◆ WHAT YOU WILL DO ◆
Among the lines of the material, copy those that hold the string "Theorem".

◆ INFORMATION PROVIDED ◆

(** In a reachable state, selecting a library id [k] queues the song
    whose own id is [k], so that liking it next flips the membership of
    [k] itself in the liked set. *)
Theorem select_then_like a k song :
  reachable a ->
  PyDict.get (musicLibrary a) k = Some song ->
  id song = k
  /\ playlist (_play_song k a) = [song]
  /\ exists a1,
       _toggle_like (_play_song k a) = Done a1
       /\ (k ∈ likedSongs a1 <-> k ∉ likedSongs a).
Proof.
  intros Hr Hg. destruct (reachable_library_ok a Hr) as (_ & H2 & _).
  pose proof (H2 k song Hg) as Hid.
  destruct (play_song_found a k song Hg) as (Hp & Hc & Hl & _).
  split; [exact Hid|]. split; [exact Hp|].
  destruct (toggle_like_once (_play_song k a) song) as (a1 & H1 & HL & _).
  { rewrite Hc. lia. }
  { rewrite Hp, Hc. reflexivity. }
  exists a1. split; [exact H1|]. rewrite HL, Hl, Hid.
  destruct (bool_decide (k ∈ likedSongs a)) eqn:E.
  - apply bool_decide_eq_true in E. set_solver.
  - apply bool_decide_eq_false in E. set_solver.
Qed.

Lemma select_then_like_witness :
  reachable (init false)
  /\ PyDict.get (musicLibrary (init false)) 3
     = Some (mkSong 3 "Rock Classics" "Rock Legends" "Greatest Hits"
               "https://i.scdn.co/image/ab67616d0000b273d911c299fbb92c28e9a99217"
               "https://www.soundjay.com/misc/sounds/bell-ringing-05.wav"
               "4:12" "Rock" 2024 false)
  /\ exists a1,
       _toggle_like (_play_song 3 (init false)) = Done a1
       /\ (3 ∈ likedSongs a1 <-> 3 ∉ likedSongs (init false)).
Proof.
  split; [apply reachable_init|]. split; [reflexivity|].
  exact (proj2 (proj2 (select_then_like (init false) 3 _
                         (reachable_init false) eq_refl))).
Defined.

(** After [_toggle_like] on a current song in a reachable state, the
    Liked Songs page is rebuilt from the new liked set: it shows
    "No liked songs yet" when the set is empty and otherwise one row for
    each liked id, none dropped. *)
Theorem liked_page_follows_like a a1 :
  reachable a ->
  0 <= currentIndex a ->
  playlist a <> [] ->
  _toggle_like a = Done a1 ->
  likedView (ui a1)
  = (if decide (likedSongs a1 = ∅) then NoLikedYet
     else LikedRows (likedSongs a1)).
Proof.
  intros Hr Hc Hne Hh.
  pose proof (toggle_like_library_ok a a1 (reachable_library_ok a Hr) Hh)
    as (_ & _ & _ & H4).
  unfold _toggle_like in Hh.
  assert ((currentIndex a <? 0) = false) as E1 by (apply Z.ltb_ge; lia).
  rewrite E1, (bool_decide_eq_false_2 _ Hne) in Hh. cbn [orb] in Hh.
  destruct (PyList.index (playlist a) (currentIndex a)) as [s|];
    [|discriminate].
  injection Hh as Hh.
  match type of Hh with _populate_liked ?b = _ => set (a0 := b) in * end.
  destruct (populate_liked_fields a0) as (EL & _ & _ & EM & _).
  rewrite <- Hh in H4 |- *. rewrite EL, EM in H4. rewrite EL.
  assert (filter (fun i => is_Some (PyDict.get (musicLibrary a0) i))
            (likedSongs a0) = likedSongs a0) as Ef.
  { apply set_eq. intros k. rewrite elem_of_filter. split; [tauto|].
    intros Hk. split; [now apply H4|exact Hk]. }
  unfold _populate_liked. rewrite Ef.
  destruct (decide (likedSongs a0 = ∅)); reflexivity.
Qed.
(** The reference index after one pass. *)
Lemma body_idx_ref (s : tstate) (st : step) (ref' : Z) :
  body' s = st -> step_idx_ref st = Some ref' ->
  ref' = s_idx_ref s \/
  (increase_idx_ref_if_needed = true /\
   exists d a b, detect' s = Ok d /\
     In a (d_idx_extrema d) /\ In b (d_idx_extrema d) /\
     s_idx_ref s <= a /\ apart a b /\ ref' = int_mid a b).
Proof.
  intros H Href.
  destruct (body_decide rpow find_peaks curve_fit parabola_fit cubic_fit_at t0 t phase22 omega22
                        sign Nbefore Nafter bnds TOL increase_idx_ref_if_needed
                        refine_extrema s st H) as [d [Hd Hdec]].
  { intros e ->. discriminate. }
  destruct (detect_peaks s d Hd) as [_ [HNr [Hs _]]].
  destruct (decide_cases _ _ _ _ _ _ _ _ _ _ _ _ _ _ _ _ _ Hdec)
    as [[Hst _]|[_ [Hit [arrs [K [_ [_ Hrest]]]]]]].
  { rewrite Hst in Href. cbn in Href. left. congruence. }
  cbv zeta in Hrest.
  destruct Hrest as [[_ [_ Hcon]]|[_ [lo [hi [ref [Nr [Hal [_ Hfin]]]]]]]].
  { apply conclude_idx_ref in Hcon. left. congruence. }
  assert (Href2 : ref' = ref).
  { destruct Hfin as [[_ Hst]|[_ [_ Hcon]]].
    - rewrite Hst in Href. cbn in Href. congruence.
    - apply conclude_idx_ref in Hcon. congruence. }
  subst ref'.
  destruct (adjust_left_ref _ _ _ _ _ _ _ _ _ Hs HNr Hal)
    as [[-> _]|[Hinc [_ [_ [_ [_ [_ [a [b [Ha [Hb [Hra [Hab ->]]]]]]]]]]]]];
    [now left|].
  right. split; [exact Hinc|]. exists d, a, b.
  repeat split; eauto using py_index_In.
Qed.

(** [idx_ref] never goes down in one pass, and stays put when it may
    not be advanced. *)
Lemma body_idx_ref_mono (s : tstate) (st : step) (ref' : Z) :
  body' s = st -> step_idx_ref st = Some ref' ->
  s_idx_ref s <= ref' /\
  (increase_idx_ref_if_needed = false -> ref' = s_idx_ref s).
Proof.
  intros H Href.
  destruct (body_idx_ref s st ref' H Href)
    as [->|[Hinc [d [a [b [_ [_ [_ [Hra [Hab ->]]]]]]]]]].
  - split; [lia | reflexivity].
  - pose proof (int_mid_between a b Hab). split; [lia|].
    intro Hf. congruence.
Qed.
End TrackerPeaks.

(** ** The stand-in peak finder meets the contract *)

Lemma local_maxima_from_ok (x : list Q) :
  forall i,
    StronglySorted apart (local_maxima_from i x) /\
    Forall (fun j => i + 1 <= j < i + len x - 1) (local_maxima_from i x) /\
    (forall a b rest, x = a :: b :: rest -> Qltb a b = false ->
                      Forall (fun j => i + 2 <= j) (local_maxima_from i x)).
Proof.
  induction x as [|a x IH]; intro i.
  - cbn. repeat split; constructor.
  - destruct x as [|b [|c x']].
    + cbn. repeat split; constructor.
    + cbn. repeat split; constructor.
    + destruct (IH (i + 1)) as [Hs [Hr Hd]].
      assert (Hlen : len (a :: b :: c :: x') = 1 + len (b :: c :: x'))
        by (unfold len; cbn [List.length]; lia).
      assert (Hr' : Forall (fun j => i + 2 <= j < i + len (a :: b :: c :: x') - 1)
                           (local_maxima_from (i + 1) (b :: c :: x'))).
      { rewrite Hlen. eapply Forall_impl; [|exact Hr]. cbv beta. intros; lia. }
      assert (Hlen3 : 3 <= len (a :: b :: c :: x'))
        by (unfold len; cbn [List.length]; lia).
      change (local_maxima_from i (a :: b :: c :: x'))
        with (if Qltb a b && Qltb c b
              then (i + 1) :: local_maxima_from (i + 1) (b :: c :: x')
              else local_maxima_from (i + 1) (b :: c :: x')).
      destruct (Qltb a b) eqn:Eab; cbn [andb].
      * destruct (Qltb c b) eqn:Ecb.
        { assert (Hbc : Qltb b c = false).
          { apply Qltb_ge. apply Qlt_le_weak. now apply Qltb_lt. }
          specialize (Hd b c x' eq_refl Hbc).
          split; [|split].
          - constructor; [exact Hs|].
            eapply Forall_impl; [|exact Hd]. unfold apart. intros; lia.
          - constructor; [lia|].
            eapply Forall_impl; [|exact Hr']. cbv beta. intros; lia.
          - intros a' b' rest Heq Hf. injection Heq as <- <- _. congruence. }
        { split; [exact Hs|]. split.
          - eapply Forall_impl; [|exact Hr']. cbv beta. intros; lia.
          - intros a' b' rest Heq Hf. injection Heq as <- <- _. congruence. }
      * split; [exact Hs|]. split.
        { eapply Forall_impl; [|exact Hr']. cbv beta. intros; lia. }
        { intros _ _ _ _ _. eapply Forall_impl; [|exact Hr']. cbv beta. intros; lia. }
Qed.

◆ WRITTEN ANSWER ◆
Theorem select_then_like a k song :
Theorem liked_page_follows_like a a1 :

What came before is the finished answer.